Work instructions — Every line below between the one holding "(* ===== verification/SshImport.v ===== *)" and the one holding "Definition MAX_WARNINGS : nat := 64.", inclusive, should be copied exactly, and no other line.

= = =

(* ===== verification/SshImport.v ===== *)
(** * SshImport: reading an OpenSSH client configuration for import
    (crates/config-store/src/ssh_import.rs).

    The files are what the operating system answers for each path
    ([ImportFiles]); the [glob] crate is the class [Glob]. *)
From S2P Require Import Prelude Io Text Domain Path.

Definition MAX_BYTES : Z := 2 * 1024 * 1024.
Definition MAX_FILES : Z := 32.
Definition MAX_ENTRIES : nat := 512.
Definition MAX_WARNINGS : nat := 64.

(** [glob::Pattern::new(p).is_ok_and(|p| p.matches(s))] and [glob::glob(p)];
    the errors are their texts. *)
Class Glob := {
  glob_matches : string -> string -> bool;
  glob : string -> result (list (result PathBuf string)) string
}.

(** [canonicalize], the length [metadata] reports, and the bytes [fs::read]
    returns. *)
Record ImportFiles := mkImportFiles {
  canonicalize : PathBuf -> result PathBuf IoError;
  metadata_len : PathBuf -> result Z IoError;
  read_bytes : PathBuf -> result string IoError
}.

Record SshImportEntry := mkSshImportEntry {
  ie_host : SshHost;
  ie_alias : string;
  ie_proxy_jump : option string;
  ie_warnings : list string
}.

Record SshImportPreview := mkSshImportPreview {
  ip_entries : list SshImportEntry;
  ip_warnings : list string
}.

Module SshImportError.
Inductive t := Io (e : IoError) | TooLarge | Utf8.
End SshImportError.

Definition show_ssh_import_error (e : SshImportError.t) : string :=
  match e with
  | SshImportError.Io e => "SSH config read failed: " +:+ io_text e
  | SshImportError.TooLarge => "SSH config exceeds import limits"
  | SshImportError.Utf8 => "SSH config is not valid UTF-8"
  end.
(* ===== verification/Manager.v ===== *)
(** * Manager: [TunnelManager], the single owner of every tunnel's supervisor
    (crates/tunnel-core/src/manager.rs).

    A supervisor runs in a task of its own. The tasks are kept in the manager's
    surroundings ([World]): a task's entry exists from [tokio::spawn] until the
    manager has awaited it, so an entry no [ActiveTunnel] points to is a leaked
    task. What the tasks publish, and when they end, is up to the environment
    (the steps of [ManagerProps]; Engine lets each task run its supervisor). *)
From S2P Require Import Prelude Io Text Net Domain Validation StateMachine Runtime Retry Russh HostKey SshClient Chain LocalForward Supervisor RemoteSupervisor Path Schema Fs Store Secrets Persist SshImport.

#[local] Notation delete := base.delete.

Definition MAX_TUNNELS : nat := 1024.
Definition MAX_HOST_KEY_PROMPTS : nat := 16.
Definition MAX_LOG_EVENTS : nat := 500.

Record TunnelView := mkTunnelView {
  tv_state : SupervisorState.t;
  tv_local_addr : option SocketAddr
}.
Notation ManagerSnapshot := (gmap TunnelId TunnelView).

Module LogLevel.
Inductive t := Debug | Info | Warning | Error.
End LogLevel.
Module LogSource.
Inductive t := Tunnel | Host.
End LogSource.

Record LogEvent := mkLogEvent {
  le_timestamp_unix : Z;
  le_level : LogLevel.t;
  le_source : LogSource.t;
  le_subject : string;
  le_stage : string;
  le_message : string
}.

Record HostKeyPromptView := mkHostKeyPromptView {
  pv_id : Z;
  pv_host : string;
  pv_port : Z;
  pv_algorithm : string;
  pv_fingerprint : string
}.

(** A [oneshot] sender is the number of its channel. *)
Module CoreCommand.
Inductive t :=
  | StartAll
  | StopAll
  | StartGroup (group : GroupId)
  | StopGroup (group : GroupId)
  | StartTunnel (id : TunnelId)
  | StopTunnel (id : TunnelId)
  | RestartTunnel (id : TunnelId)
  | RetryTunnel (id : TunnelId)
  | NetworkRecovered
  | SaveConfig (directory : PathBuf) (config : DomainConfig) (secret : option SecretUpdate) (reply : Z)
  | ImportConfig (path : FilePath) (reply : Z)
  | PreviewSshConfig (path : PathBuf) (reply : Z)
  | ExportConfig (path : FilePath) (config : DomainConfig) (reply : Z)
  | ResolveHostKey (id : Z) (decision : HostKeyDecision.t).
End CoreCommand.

= = =

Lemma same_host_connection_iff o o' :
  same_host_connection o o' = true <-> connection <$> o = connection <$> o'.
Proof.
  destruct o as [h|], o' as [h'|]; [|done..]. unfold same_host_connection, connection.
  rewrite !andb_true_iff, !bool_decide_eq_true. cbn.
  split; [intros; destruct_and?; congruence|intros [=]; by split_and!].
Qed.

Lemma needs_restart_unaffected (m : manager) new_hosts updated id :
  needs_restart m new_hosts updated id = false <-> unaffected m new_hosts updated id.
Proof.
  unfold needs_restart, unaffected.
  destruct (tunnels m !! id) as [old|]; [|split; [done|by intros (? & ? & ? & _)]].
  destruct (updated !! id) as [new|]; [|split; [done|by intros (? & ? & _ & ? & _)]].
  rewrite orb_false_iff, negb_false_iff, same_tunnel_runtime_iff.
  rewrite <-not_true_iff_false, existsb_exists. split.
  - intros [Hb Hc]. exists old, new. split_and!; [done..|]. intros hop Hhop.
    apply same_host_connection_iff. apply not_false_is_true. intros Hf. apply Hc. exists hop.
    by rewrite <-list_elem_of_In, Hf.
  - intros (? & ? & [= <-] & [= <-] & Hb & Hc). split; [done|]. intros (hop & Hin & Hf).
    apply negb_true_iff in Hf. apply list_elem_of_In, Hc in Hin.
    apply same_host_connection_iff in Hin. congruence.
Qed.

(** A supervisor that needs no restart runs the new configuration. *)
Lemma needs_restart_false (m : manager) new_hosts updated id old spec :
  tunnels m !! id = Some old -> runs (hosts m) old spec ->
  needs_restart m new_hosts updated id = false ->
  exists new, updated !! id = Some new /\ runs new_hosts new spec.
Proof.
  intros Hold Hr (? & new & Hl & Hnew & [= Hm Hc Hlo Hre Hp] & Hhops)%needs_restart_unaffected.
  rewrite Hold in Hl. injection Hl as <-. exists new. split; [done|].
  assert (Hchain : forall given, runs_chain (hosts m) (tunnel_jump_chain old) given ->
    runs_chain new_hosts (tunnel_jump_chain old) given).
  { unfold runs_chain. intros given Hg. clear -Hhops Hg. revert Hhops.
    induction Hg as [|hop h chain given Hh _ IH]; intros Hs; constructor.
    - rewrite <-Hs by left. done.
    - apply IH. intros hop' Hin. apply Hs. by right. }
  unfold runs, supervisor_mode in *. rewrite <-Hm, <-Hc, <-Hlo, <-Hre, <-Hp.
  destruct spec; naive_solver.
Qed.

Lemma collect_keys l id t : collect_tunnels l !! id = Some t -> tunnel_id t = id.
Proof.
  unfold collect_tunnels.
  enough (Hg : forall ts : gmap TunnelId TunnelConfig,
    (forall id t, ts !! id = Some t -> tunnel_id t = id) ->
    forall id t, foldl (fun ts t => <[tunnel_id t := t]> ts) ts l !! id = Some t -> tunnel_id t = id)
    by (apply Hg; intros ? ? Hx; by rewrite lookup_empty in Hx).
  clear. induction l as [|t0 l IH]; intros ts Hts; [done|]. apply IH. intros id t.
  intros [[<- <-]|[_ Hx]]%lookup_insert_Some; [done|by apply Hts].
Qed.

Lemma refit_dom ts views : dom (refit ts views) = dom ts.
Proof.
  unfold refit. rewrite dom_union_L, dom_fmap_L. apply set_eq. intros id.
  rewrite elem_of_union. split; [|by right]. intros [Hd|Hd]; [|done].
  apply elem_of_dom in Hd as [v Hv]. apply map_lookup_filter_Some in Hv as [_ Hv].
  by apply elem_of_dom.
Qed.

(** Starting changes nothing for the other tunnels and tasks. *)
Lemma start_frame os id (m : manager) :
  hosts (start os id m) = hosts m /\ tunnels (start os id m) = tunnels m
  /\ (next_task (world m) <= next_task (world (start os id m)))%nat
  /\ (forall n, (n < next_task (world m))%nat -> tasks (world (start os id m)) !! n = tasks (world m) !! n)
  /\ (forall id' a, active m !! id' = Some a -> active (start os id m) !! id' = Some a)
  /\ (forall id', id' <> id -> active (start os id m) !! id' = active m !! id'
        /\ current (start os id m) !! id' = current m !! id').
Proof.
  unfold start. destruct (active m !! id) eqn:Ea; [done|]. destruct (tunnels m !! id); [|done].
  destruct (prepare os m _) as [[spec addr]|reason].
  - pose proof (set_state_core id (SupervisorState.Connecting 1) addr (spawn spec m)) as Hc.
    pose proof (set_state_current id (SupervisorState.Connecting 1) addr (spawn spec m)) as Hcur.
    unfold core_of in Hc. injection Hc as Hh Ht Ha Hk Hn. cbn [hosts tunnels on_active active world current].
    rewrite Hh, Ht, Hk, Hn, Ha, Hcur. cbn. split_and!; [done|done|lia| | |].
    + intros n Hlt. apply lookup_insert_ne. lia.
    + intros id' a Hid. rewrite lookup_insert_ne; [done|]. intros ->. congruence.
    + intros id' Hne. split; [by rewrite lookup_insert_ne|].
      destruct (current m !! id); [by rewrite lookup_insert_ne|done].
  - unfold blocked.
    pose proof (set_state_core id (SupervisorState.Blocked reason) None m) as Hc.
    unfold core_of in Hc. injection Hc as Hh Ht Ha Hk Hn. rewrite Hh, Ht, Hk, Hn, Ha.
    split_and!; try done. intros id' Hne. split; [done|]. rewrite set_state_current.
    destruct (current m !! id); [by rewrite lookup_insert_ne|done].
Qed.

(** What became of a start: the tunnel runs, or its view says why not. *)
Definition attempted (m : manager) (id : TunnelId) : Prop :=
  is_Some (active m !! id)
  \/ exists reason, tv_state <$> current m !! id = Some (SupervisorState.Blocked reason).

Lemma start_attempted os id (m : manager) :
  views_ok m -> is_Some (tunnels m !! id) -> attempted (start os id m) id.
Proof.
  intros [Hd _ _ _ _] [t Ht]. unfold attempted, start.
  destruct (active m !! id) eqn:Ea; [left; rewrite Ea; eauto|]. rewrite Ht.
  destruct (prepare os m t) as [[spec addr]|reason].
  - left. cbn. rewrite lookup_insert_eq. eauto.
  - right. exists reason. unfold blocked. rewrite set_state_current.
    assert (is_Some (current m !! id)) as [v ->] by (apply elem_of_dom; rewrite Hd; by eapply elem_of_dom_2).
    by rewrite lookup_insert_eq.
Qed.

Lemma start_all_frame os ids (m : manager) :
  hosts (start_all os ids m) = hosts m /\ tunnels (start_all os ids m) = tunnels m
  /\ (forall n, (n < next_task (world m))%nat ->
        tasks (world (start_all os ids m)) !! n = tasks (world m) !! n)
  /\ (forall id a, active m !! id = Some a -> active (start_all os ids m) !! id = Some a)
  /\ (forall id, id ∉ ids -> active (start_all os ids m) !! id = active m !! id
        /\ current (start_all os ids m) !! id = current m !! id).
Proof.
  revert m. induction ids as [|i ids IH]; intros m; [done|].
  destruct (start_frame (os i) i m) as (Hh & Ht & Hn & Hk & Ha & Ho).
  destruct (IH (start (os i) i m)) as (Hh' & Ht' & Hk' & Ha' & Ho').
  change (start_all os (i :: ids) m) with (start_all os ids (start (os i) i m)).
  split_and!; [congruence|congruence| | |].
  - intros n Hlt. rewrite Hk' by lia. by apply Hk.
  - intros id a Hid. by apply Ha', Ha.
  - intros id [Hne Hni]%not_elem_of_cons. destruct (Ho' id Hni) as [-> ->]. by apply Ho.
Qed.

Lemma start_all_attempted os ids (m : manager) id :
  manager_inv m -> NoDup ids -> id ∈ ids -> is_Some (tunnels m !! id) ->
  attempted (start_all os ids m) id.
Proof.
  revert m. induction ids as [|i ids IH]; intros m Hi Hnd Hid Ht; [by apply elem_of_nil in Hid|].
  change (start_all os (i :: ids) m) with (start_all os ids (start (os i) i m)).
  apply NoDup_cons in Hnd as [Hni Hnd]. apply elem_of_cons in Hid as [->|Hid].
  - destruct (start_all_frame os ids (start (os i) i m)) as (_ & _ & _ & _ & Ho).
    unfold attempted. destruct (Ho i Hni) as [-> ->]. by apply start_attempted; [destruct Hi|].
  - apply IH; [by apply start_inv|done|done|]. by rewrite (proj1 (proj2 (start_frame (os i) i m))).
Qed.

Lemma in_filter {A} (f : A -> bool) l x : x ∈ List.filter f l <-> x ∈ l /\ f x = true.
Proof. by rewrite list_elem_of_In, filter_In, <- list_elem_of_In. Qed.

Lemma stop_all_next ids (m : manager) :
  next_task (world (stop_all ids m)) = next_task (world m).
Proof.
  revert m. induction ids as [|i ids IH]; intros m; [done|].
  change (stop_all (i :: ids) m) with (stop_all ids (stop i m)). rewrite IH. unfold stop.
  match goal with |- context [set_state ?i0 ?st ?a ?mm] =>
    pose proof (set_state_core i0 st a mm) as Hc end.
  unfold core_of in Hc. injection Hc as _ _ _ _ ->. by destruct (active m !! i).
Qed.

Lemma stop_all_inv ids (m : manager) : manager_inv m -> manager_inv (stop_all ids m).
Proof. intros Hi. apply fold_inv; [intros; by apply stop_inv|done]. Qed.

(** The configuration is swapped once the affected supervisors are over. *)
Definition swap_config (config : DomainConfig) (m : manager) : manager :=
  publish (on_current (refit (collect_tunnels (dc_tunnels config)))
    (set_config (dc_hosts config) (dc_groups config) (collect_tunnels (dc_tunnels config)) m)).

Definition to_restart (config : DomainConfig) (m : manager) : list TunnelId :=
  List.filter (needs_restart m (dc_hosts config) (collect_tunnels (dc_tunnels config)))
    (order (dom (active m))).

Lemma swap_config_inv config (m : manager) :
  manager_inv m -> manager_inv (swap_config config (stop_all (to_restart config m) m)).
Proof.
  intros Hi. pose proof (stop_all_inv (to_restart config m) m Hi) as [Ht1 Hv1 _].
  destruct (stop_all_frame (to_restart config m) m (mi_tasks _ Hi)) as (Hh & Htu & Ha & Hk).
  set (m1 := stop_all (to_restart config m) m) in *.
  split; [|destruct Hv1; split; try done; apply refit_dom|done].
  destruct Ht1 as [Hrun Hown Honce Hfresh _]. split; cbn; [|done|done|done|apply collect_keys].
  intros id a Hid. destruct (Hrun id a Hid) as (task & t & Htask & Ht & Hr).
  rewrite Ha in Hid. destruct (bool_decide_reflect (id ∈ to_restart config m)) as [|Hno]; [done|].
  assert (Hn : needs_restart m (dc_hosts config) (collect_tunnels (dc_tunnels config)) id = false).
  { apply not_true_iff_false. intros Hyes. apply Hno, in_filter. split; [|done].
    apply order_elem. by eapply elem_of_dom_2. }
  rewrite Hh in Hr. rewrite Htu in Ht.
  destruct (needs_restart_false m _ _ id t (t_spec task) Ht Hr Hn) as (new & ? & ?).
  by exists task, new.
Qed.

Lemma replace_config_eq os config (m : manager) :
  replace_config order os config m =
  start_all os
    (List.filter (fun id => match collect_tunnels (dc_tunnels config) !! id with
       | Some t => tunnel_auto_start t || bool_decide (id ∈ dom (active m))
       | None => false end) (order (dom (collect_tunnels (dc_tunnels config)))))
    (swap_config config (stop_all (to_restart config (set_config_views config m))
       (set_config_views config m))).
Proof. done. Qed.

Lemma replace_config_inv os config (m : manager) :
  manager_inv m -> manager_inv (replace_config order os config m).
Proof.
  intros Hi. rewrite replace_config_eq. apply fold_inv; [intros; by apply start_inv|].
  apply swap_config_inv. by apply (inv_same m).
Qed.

= = =

Exercise answer —
(* ===== verification/SshImport.v ===== *)
(** * SshImport: reading an OpenSSH client configuration for import
    (crates/config-store/src/ssh_import.rs).

    The files are what the operating system answers for each path
    ([ImportFiles]); the [glob] crate is the class [Glob]. *)
From S2P Require Import Prelude Io Text Domain Path.

Definition MAX_BYTES : Z := 2 * 1024 * 1024.
Definition MAX_FILES : Z := 32.
Definition MAX_ENTRIES : nat := 512.
Definition MAX_WARNINGS : nat := 64.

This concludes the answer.